(Data extracted from a collection)

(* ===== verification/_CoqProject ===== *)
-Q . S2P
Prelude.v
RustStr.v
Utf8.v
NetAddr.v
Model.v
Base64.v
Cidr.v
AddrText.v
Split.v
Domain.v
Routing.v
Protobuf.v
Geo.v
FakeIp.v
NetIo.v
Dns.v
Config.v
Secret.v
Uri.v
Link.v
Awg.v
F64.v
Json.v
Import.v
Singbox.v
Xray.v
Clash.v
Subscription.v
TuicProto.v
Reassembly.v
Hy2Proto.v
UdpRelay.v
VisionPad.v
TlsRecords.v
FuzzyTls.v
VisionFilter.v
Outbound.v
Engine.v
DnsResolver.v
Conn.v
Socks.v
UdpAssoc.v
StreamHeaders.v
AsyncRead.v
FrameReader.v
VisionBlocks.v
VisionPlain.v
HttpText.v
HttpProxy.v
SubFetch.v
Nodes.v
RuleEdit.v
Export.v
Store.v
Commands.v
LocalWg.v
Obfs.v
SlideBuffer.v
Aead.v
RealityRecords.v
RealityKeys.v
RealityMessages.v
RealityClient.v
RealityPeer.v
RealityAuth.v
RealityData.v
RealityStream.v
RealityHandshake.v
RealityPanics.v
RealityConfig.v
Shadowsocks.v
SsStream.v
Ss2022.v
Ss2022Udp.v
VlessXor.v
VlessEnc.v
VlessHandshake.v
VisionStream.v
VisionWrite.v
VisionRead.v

The problem:
Only the lines from the one with "HttpProxy.v" through the last line above should be restated, word for word.

Response:
HttpProxy.v
SubFetch.v
Nodes.v
RuleEdit.v
Export.v
Store.v
Commands.v
LocalWg.v
Obfs.v
SlideBuffer.v
Aead.v
RealityRecords.v
RealityKeys.v
RealityMessages.v
RealityClient.v
RealityPeer.v
RealityAuth.v
RealityData.v
RealityStream.v
RealityHandshake.v
RealityPanics.v
RealityConfig.v
Shadowsocks.v
SsStream.v
Ss2022.v
Ss2022Udp.v
VlessXor.v
VlessEnc.v
VlessHandshake.v
VisionStream.v
VisionWrite.v
VisionRead.v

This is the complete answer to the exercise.